MARKETING

COMUNICACIÓN

INTERNET

FORMACIÓN

RRHH

PUBLISHING & EVENTS

DIRECTORIO

PORTADA

Noticias de Despachos

Operaciones

Vida Colegial Comunidad Legal Sistema Judicial Internacional
Arbitraje Mediación TIC Abogados Jóvenes Entrevistas Colaboraciones/Opinión Reportajes Agenda BLOGS LP emprende

>

COLABORACIONES / Opinión

 
Una  primera valoración del “anuncio” de reforma fiscal
MADRID, 02 de JULIO de 2014 - LAWYERPRESS

Por Isidro del Saz, Director Oficina de Madrid y Responsable del área Fiscal Roca Junyent

Isidro del Saz, Director Oficina de Madrid y Responsable del área Fiscal Roca JunyentEn primer lugar convendría recordar que no está previsto abordar, al menos por ahora, la reforma de la financiación y fiscalidad local y, sobre todo, autonómica.  Ello supone que a pesar las recomendaciones del comité Lagares las flagrantes desigualdades, por ejemplo, en la tributación por el Impuesto sobre el Patrimonio o el Impuesto sobre Sucesiones, y en menor medida por el Impuesto sobre Transmisiones Patrimoniales y Actos Jurídicos Documentados, para los residentes de las distintas Comunidades Autónomas van a continuar existiendo y provocando quejas e, incluso, distorsiones, como el cambio de residencia por motivos fiscales.

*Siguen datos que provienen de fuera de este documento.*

(* ===== verification/Startup.v ===== *)
(** The constructor of [HttpRpcServer]: the server a process starts with, from
    the files an earlier one left in the data directory. *)

From S2P Require Import Prelude Serialization Crypto Transaction UTXO Ownership Coinbase Consensus Block.
From S2P Require Import Mempool Storage Node Text PoolState Bip39 Wallet Derivation SecureWallet KeyStore Otp.
From S2P Require Import Pool PoolFacts PoolPayout Session SessionFacts Spending SpendingFacts.
From stdpp Require Import options.
Local Open Scope Z_scope.

(** [std::getline]: up to the first line break. *)
Definition first_line (file : option bytes) : bytes :=
  match file with None => [] | Some text => take_while (fun c => negb (byteZ c =? 10)) text end.

Section Startup.
Context {ssl : OpenSSL} {wssl : WalletSSL}.

(** The members before the body runs, on the files of the directory. *)
Definition fresh_server (n : CaesarNode) (files : WebServer) : WebServer :=
  mkWeb (mkServer n (new_pool (pool_state_txt (server_pool (web_rpc files)))) None false [])
    (web_key_file files) (web_key_tmp files) (web_in_dir files) (pin_file files) (session_file files) false ∅
    (mkOtpStore ∅ (otp_file (otp_store_ files))) [].

(** The state of the pool is read, but [g_pool_state_loaded] stays false. *)
Definition load_pool (s : WebServer) : WebServer :=
  set_rpc (set_pool (pool_load_state_unlocked (server_pool (web_rpc s))) (web_rpc s)) s.
Definition set_preexisting (v : bool) (s : WebServer) : WebServer :=
  let 'mkWeb a b c d e f _ h i j := s in mkWeb a b c d e f v h i j.
(** [exists] and [file_size] can fail. *)
Definition preexisting (exists_ok size_ok : bool) (s : WebServer) : bool :=
  exists_ok && match web_key_file s with None => false | Some data => size_ok && (0 <? sizeZ data) end.

(** [std::make_unique<PersistentWallet>(wallet_path_)]. *)
Definition open_wallet (io : LoadIO) (f : WalletFaults) (k : Keygen) : op WebServer Event unit := fun s =>
  let '(r, st, ev) := load_or_defer io f k (web_store None s) in (r, put_store st s, ev).

(** [session_opens]: the session file can be opened. *)
Definition web_start (session_opens exists_ok size_ok : bool) (io : LoadIO) (f : WalletFaults) (k : Keygen)
    : op WebServer Event unit :=
  _ ← update load_pool;
  _ ← update (fun s => set_token (if session_opens then first_line (session_file s) else []) s);
  _ ← update (fun s => set_otp (otp_load (otp_file (otp_store_ s))) s);
  _ ← update (fun s => set_preexisting (preexisting exists_ok size_ok s) s);
  open_wallet io f k.

(** ** Claims *)

Lemma open_wallet_frame io f k s r s' ev :
  open_wallet io f k s = (r, s', ev) ->
  pin_file s' = pin_file s /\ session_file s' = session_file s /\ unlocked_ (web_rpc s') = unlocked_ (web_rpc s) /\
  session_token_ (web_rpc s') = session_token_ (web_rpc s) /\ auth_failures_ s' = auth_failures_ s /\
  (forall data, web_key_file s = Some data -> web_key_file s' = Some data /\ web_key_tmp s' = web_key_tmp s).
Proof.
  unfold open_wallet. destruct (load_or_defer io f k (web_store None s)) as [[r1 st] ev1] eqn:E. intros [= <- <- <-].
  destruct s as [a b c d e g h i j l]. cbn. split_and!; try done. intros data Hd. subst b.
  by apply (load_existing io f k (web_store None (mkWeb a (Some data) c d e g h i j l)) data) in E as (_ & ? & ? & _).
Qed.
Lemma web_start_frame so eo zo io f k n files r s' ev :
  web_start so eo zo io f k (fresh_server n files) = (r, s', ev) ->
  pin_file s' = pin_file files /\ session_file s' = session_file files /\ unlocked_ (web_rpc s') = false /\
  session_token_ (web_rpc s') = (if so then first_line (session_file files) else []) /\ auth_failures_ s' = ∅ /\
  (forall data, web_key_file files = Some data -> web_key_file s' = Some data /\ web_key_tmp s' = web_key_tmp files).
Proof.
  unfold web_start. rewrite !run_update. intros H%open_wallet_frame. destruct files. exact H.
Qed.

(** A restarted server is locked. Whatever files an earlier process left,
    and whatever fails while the new one starts, no request is authenticated
    before somebody unlocks it, the PIN and the session file are as they were,
    and a wallet file that exists is not changed. *)
Theorem restarted_server_locked so eo zo io f k n files r s' ev req :
  web_start so eo zo io f k (fresh_server n files) = (r, s', ev) ->
  is_authenticated false req s' = false /\ pin_file s' = pin_file files /\ session_file s' = session_file files /\
  forall data, web_key_file files = Some data -> web_key_file s' = Some data /\ web_key_tmp s' = web_key_tmp files.
Proof.
  intros (H1 & H2 & H3 & _ & _ & H4)%web_start_frame. split; [|done]. unfold is_authenticated. by rewrite H3.
Qed.

(** A session outlives the process. The token of a session is kept in a
    file and never expires: after a restart, one request from a local address,
    with no PIN, makes the old cookie good again, wherever it comes from. *)
Theorem session_outlives_restart eo zo io f k n files r s' ev local req token rest :
  web_start true eo zo io f k (fresh_server n files) = (r, s', ev) ->
  session_file files = Some token -> token <> [] -> u8 10 ∉ token ->
  req_remote local = str "127.0.0.1" -> req_cookie req = str "caesar_session=" ++ token ++ rest -> (rest = [] \/ head rest = Some (u8 59)) ->
  exists s2 a, auto_unlock local s' = (Ok a, s2, []) /\ is_authenticated false req s2 = true.
Proof.
  intros (_ & _ & _ & Ht & _)%web_start_frame Hs Hne Hnl Hl Hc Hr.
  unfold auto_unlock. rewrite Hl, bool_decide_true by decide_vm. rewrite run_update. do 2 eexists. split; [reflexivity|].
  assert (first_line (session_file files) = token) as Hf.
  { rewrite Hs. cbn. rewrite <- (app_nil_r token) at 1. apply take_while_all; [|done]. apply forallb_forall. intros x Hx%list_elem_of_In.
    destruct (byteZ x =? 10) eqn:E; [|done]. apply Z.eqb_eq in E. assert (x = u8 10) as -> by (by apply byteZ_inj). done. }
  rewrite Hf in Ht. unfold is_authenticated, set_unlocked, set_rpc. destruct s' as [rpc k1 k2 k3 k4 k5 k6 k7 k8 k9].
  cbn [web_rpc unlocked_ session_token_ negb] in *. rewrite Ht, bool_decide_false by done.
  rewrite Hc, bool_decide_false by done. set (needle := str "caesar_session=" ++ token).
  replace (str "caesar_session=" ++ token ++ rest) with (needle ++ rest) by (unfold needle; by rewrite <- app_assoc).
  rewrite find_here. cbv iota. rewrite Nat.add_0_l, drop_app_length. destruct Hr as [->|Hr]; [done|]. destruct rest; [done|]. by injection Hr as ->.
Qed.
End Startup.

(** ** Witnesses *)

#[local] Existing Instance Toy.ssl.
#[local] Existing Instance ToyWallet.wssl.

(** A directory with a session and a short file in the place of the wallet. *)
Definition left_files : WebServer :=
  mkWeb (mkServer idle_node (new_pool None) None false []) (Some (str "key")) None true (Some (str "pin")) (Some (str "tok")) false ∅
    (mkOtpStore ∅ None) [].
Definition restarted : WebServer :=
  (web_start true true true load_fine no_wallet_faults KeygenContext (fresh_server idle_node left_files)).1.2.

Lemma restarted_server_locked_witness :
  is_authenticated false (owner_request []) restarted = false /\ web_key_file restarted = Some (str "key").
Proof.
  unfold restarted. destruct (web_start _ _ _ _ _ _ _) as [[r s'] ev] eqn:E.
  destruct (restarted_server_locked true true true load_fine no_wallet_faults KeygenContext idle_node left_files r s' ev
    (owner_request []) E) as (H1 & _ & _ & H2). destruct (H2 (str "key") eq_refl) as [H3 _]. exact (conj H1 H3).
Defined.
Lemma session_outlives_restart_witness :
  exists s2 a, auto_unlock (mkRequest (str "127.0.0.1") [] [] []) restarted = (Ok a, s2, []) /\
    is_authenticated false (owner_request []) s2 = true.
Proof.
  unfold restarted. destruct (web_start _ _ _ _ _ _ _) as [[r s'] ev] eqn:E.
  apply (session_outlives_restart true true load_fine no_wallet_faults KeygenContext idle_node left_files r s' ev
    (mkRequest (str "127.0.0.1") [] [] []) (owner_request []) (str "tok") [] E).
  - reflexivity.
  - discriminate.
  - decide_vm.
  - reflexivity.
  - reflexivity.
  - left. reflexivity.
Defined.
(* ===== verification/Users.v ===== *)
(** The users of http_rpc.hpp: registration by address or by name, login, and
    the tree of invitations. [g_pool_mutex] is a [std::mutex]: a thread that
    locks it while it holds it waits for itself, which is [Stuck] here. *)

From S2P Require Import Prelude Serialization Crypto Transaction UTXO Ownership Coinbase Consensus Block Mempool.
From S2P Require Import Storage Node Text PoolState Bip39 Wallet Derivation SecureWallet Pool Session.
From stdpp Require Import options.
Local Open Scope Z_scope.

(** ** Locks *)

Record UserServer := mkUserServer {
  users_pool : PoolState;
  user_files : gmap bytes bytes; (* users/<address>.enc *)
  pool_locked : bool (* the running thread holds g_pool_mutex *)
}.
Inductive Outcome (A : Type) := Done (a : A) | Failed (e : string) | Stuck.
Arguments Done {A} a.
Arguments Failed {A} e.
Arguments Stuck {A}.
Definition user_op (A : Type) : Type := UserServer -> Outcome A * UserServer.
#[global] Instance user_op_ret : MRet user_op := fun A a s => (Done a, s).
#[global] Instance user_op_bind : MBind user_op := fun A B f m s =>
  match m s with
  | (Done a, s) => f a s
  | (Failed e, s) => (Failed e, s)
  | (Stuck, s) => (Stuck, s)
  end.
Definition of_result {A} (r : result A) : user_op A := fun s =>
  match r with Ok a => (Done a, s) | Throw e => (Failed e, s) end.
Definition check (c : bool) (e : string) : user_op unit := of_result (if c then Ok tt else Throw e).
Definition set_lock (b : bool) (s : UserServer) : UserServer := mkUserServer (users_pool s) (user_files s) b.
Definition set_users_pool (p : PoolState) (s : UserServer) : UserServer := mkUserServer p (user_files s) (pool_locked s).
Definition set_user_files (m : gmap bytes bytes) (s : UserServer) : UserServer :=
  mkUserServer (users_pool s) m (pool_locked s).
(** [std::lock_guard<std::mutex> lock(g_pool_mutex)] around the rest of a scope. *)
Definition with_lock {A} (m : user_op A) : user_op A := fun s =>
  if pool_locked s then (Stuck, s)
  else
    match m (set_lock true s) with
    | (Stuck, s) => (Stuck, s)
    | (r, s) => (r, set_lock false s)
    end.
(** [try { m } catch (const std::exception& e) { h }]. *)
Definition trying {A} (m : user_op A) (h : string -> user_op A) : user_op A := fun s =>
  match m s with (Failed e, s) => h e s | r => r end.
Definition on_users {A} (f : PoolState -> A * PoolState) : user_op A := fun s =>
  let '(a, p) := f (users_pool s) in (Done a, set_users_pool p s).

(** ** Registration *)

Definition refusal (code : Z) (e : bytes) : Response := mkResponse code (json "{'ok':false,'error':'" ++ e ++ json "'}").
Definition FOUNDERS : Z := 1000.

(** [g_pool_users\[parent\].children.push_back(addr)], when there is such a parent. *)
Definition add_child (parent_ addr : bytes) (m : gmap bytes PoolUserRecord) : gmap bytes PoolUserRecord :=
  if bool_decide (parent_ = []) || bool_decide (parent_ = addr) then m
  else
    match m !! parent_ with
    | None => m
    | Some u =>
        <[parent_ := mkUser (user_address u) (username u) (parent u) (children u ++ [addr]) (joined_at u)
                       (user_number u) (is_founder u)]> m
    end.
(** A new record and its place in the tables. *)
Definition enroll (addr name parent_ : bytes) (now : Z) (io : SaveIO) (p : PoolState) : PoolUserRecord * PoolState :=
  let number := u32 (g_pool_next_user_number p) in
  let u := mkUser addr name parent_ [] (u64 now) number (number <=? FOUNDERS) in
  let p := set_next_user_number (u64 (g_pool_next_user_number p + 1)) p in
  let p := set_total_registered (u64 (g_pool_total_registered p + 1)) p in
  let p := set_users (<[addr := u]> (add_child parent_ addr (g_pool_users p))) p in
  (u, pool_save_state_unlocked io p).

Definition enrolled_text (already : bool) (u : PoolUserRecord) (total : Z) : bytes :=
  json "{'ok':true,'already':" ++ flag_text already ++ json ",'user_number':" ++ dec_str (user_number u)
  ++ json ",'is_founder':" ++ flag_text (is_founder u) ++ json ",'total':" ++ dec_str total ++ json "}".
(** By address only. *)
Definition register_address (now : Z) (io : SaveIO) (addr parent_ : bytes) (p : PoolState) : Response * PoolState :=
  let p := load_once p in
  match g_pool_users p !! addr with
  | Some u => (ok_response (enrolled_text true u (g_pool_total_registered p)), p)
  | None =>
      let '(u, p) := enroll addr [] parent_ now io p in
      (ok_response (enrolled_text false u (g_pool_total_registered p)), p)
  end.

Section Users.
Context {ssl : OpenSSL} {wssl : WalletSSL}.

(** What a request meets: the clock, the file of the pool, [RAND_bytes] and
    the stream of the encrypted file. *)
Record UserEnv := mkUserEnv {
  user_now : Z;
  user_save : SaveIO;
  user_entropy : option bytes;
  user_encrypt : EncryptIO;
  user_read : ReadFault;
  user_token : option bytes
}.

Definition name_char (c : byte) : bool :=
  is_digit c || ((65 <=? byteZ c) && (byteZ c <=? 90)) || ((97 <=? byteZ c) && (byteZ c <=? 122))
  || (byteZ c =? 95) || (byteZ c =? 45).
Definition user_named (name : bytes) (p : PoolState) : option PoolUserRecord :=
  snd <$> (snd <$> list_find (fun kv => username kv.2 = name) (in_order (g_pool_users p))).

(** [SecureWalletStorage::encrypt(enc_path, pin, plaintext)]. *)
Definition write_user_file (io : EncryptIO) (addr pin plaintext : bytes) : user_op unit := fun s =>
  match encrypt io pin plaintext (user_files s !! addr) with
  | Ok file => (Done tt, set_user_files (partial_alter (fun _ => file) addr (user_files s)) s)
  | Throw e => (Failed e, s)
  end.
(** The [try] block of a registration by name. *)
Definition register_wallet (e : UserEnv) (name pin parent_ : bytes) : user_op Response :=
  trying
    (entropy ← of_result (match user_entropy e with Some x => Ok x | None => Throw "RAND_bytes failed" end);
     mnemonic ← of_result (entropy_to_mnemonic entropy);
     keys ← of_result (wallet_from_mnemonic mnemonic);
     new_addr ← of_result (wallet_address keys);
     new_pub ← of_result (wallet_public_key keys);
     _ ← check (negb (bool_decide (new_addr = []))) "failed to derive wallet address";
     _ ← write_user_file (user_encrypt e) new_addr pin mnemonic;
     u ← with_lock (on_users (fun p => enroll new_addr name parent_ (user_now e) (user_save e) (load_once p)));
     on_users (fun p =>
       (ok_response (json "{'ok':true,'address':'" ++ new_addr ++ json "','public_key':'" ++ new_pub
          ++ json "','username':'" ++ name ++ json "','mnemonic':'" ++ mnemonic
          ++ json "','user_number':" ++ dec_str (user_number u) ++ json ",'is_founder':" ++ flag_text (is_founder u)
          ++ json ",'total':" ++ dec_str (g_pool_total_registered p) ++ json "}"), p)))
    (fun err => mret (refusal 500 (str err))).

(** POST /api/user/register. *)
Definition user_register (e : UserEnv) (req : bytes) : user_op Response :=
  let name := json_string req "username" in
  let pin := json_string req "pin" in
  let parent_ := json_string req "parent" in
  let addr := json_string req "address" in
  if bool_decide (name = []) || bool_decide (pin = []) then
    if bool_decide (addr = []) then mret (refusal 400 (str "username+pin or address required"))
    else with_lock (on_users (register_address (user_now e) (user_save e) addr parent_))
  else if (sizeZ name <? 3) || (32 <? sizeZ name) then mret (refusal 400 (str "Username must be 3-32 characters"))
  else if (sizeZ pin <? 4) || (12 <? sizeZ pin) then mret (refusal 400 (str "PIN must be 4-12 digits"))
  else if negb (forallb name_char name) then mret (refusal 400 (str "Username: only letters, digits, _ and -"))
  else
    with_lock
      (_ ← on_users (fun p => (tt, load_once p));
       taken ← on_users (fun p => (bool_decide (is_Some (user_named name p)), p));
       if (taken : bool) then mret (refusal 200 (str "Username already taken"))
       else register_wallet e name pin parent_).

(** ** Login *)

Definition new_user : PoolUserRecord := mkUser [] [] [] [] 0 0 false.
(** [g_pool_users\[addr\]]: the index makes a record. *)
Definition user_at (addr : bytes) (p : PoolState) : PoolUserRecord * PoolState :=
  match g_pool_users p !! addr with
  | Some u => (u, p)
  | None => (new_user, set_users (<[addr := new_user]> (g_pool_users p)) p)
  end.
(** POST /api/user/login; the token is the new cookie. *)
Definition user_login (e : UserEnv) (req : bytes) : user_op Answer :=
  let name := json_string req "username" in
  let pin := json_string req "pin" in
  if bool_decide (name = []) || bool_decide (pin = []) then mret (plain_answer (refusal 400 (str "username and pin required")))
  else
    with_lock
      (_ ← on_users (fun p => (tt, load_once p));
       found ← on_users (fun p => (default [] (user_address <$> user_named name p), p));
       if bool_decide (found = []) then mret (plain_answer (refusal 404 (str "User not found")))
       else fun s =>
         match user_files s !! found with
         | None => (Done (plain_answer (refusal 404 (str "Wallet file missing"))), s)
         | Some file =>
             trying
               (mnemonic ← of_result (decrypt (user_read e) (Some file) pin);
                keys ← of_result (wallet_from_mnemonic mnemonic);
                derived ← of_result (wallet_address keys);
                if negb (bool_decide (derived = found)) then mret (plain_answer (refusal 500 (str "Address mismatch")))
                else
                  session ← of_result (generate_session_token (user_token e));
                  u ← on_users (user_at found);
                  pk ← of_result (wallet_public_key keys);
                  mret (mkAnswer (ok_response (json "{'ok':true,'address':'" ++ found ++ json "','public_key':'" ++ pk
                          ++ json "','username':'" ++ name ++ json "','user_number':" ++ dec_str (user_number u)
                          ++ json ",'is_founder':" ++ flag_text (is_founder u) ++ json ",'session':'" ++ session
                          ++ json "'}")) (Some session)))
               (fun _ => mret (plain_answer (refusal 401 (str "Wrong PIN or corrupted wallet")))) s
         end).
End Users.

(** ** The tree of invitations *)

(** [visit], with the levels that are left: child, level and parent. *)
Fixpoint visit (depth : nat) (level : Z) (m : gmap bytes PoolUserRecord) (a : bytes) : list (bytes * Z * bytes) :=
  match depth with
  | O => []
  | S depth =>
      match m !! a with
      | None => []
      | Some u => mjoin ((fun child => (child, level, a) :: visit depth (level + 1) m child) <$> children u)
      end
  end.
Definition LEVELS : nat := 4.
(** [levels\[lvl\].size()]: every item was pushed to its level. *)
Definition level_size (items : list (bytes * Z * bytes)) (lvl : Z) : Z :=
  sizeZ (List.filter (fun x => x.1.2 =? lvl) items).
Definition member_text (x : bytes * Z * bytes) : bytes :=
  json "{'address':'" ++ x.1.1 ++ json "','level':" ++ dec_str x.1.2 ++ json ",'parent':'" ++ x.2 ++ json "'}".
Definition commas (l : list bytes) : bytes :=
  match l with [] => [] | x :: l => foldl (fun t y => t ++ str "," ++ y) x l end.
Definition tree_text (root : bytes) (items : list (bytes * Z * bytes)) : bytes :=
  json "{'ok':true,'root':'" ++ root ++ json "'"
  ++ mjoin ((fun lvl => json ",'level" ++ dec_str lvl ++ json "':" ++ dec_str (level_size items lvl)) <$> [1; 2; 3; 4])
  ++ json ",'total':" ++ dec_str (sizeZ items) ++ json ",'members':[" ++ commas (member_text <$> items) ++ json "]}".
(** GET /api/user/tree; [root] is the query parameter. *)
Definition user_tree (root : bytes) : user_op Response :=
  if bool_decide (root = []) then mret (refusal 200 (str "address required"))
  else
    with_lock (on_users (fun p =>
      let p := load_once p in (ok_response (tree_text root (visit LEVELS 1 (g_pool_users p) root)), p))).

(** GET /api/user/me. *)
Definition user_me (addr : bytes) : user_op Response :=
  if bool_decide (addr = []) then mret (refusal 200 (str "address required"))
  else
    with_lock (on_users (fun p =>
      let p := load_once p in
      (match g_pool_users p !! addr with
       | None => refusal 200 (str "not_registered")
       | Some u =>
           ok_response (json "{'ok':true,'address':'" ++ user_address u ++ json "','user_number':" ++ dec_str (user_number u)
             ++ json ",'is_founder':" ++ flag_text (is_founder u) ++ json ",'parent':'" ++ parent u
             ++ json "','direct_children':" ++ dec_str (sizeZ (children u)) ++ json ",'joined_at':" ++ dec_str (joined_at u)
             ++ json ",'total_registered':" ++ dec_str (g_pool_total_registered p) ++ json "}")
       end, p))).

(** GET /api/network/stats. *)
Definition network_stats : user_op Response :=
  with_lock (on_users (fun p =>
    let p := load_once p in
    (ok_response (json "{'ok':true,'total_registered':" ++ dec_str (g_pool_total_registered p)
       ++ json ",'next_number':" ++ dec_str (g_pool_next_user_number p) ++ json ",'founder_cap':1000,'founders_remaining':"
       ++ dec_str (if g_pool_next_user_number p <=? FOUNDERS then u64 (FOUNDERS - g_pool_next_user_number p + 1) else 0)
       ++ json "}"), p))).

Es cierto que la modificación del régimen tributario de las Comunidades Autónomas es muy complejo y requiere tiempo pero no lo es menos que en este punto, homogeneización y armonización de los tributos cedidos a las Comunidades Autónomas, las recomendaciones del equipo dirigido por Lagares eran claras y compartidas por la mayor parte de los expertos e, incluso, ciudadanos.

En segundo lugar también puede ser útil hacer memoria de la evolución reciente de nuestro sistema fiscal.  Con la llegada al poder del actual gobierno del PP dos claros mensajes son lanzados a los medios y sobre todo a la ciudadanía.  La crisis económica y la situación deficitaria de las finanzas públicas españolas exigía una indeseada, extraordinaria y transitoria subida de impuestos en el corto plazo pero a medio plazo, una vez estabilizada  la situación macroeconómica de nuestro país la carga fiscal se reduciría y, en el entretanto, el grupo de expertos encabezado por el profesor Lagares habría trasladado al Gobierno las líneas estratégicas a seguir para una reforma global, equilibrada y sostenible del sistema tributario de nuestro país.  Como suele ocurrir, la inicial subida de impuestos fue inmediata, el informe del comité de sabios y la recuperación económica se hicieron esperar y la entonces ya anunciada y ahora explicada bajada de impuestos, teñida por el ambiente pre-electoral, ofrece luces y sombras. 

En efecto no puede haber discusión sobre la realidad de la bajada escalonada de tarifas o tipos tanto en el Impuesto sobre Sociedades como en el IRPF, pero está abierta la discusión de cuáles son las sociedades y rentas más beneficiadas  y las menos afectadas por la reforma, si la situación resultante es la anterior a la subida de hace unos años o las rebajas actuales son insuficientes para alcanzar dicho punto de partida y sobre todo respecto de las muy importantes sorpresas que el análisis de los anteproyectos de Ley del nuevo Impuesto sobre Sociedades y de reforma parcial del IRPF e IRNR, la denominada “letra pequeña” de la reforma, nos va planteando según vamos avanzando en su estudio.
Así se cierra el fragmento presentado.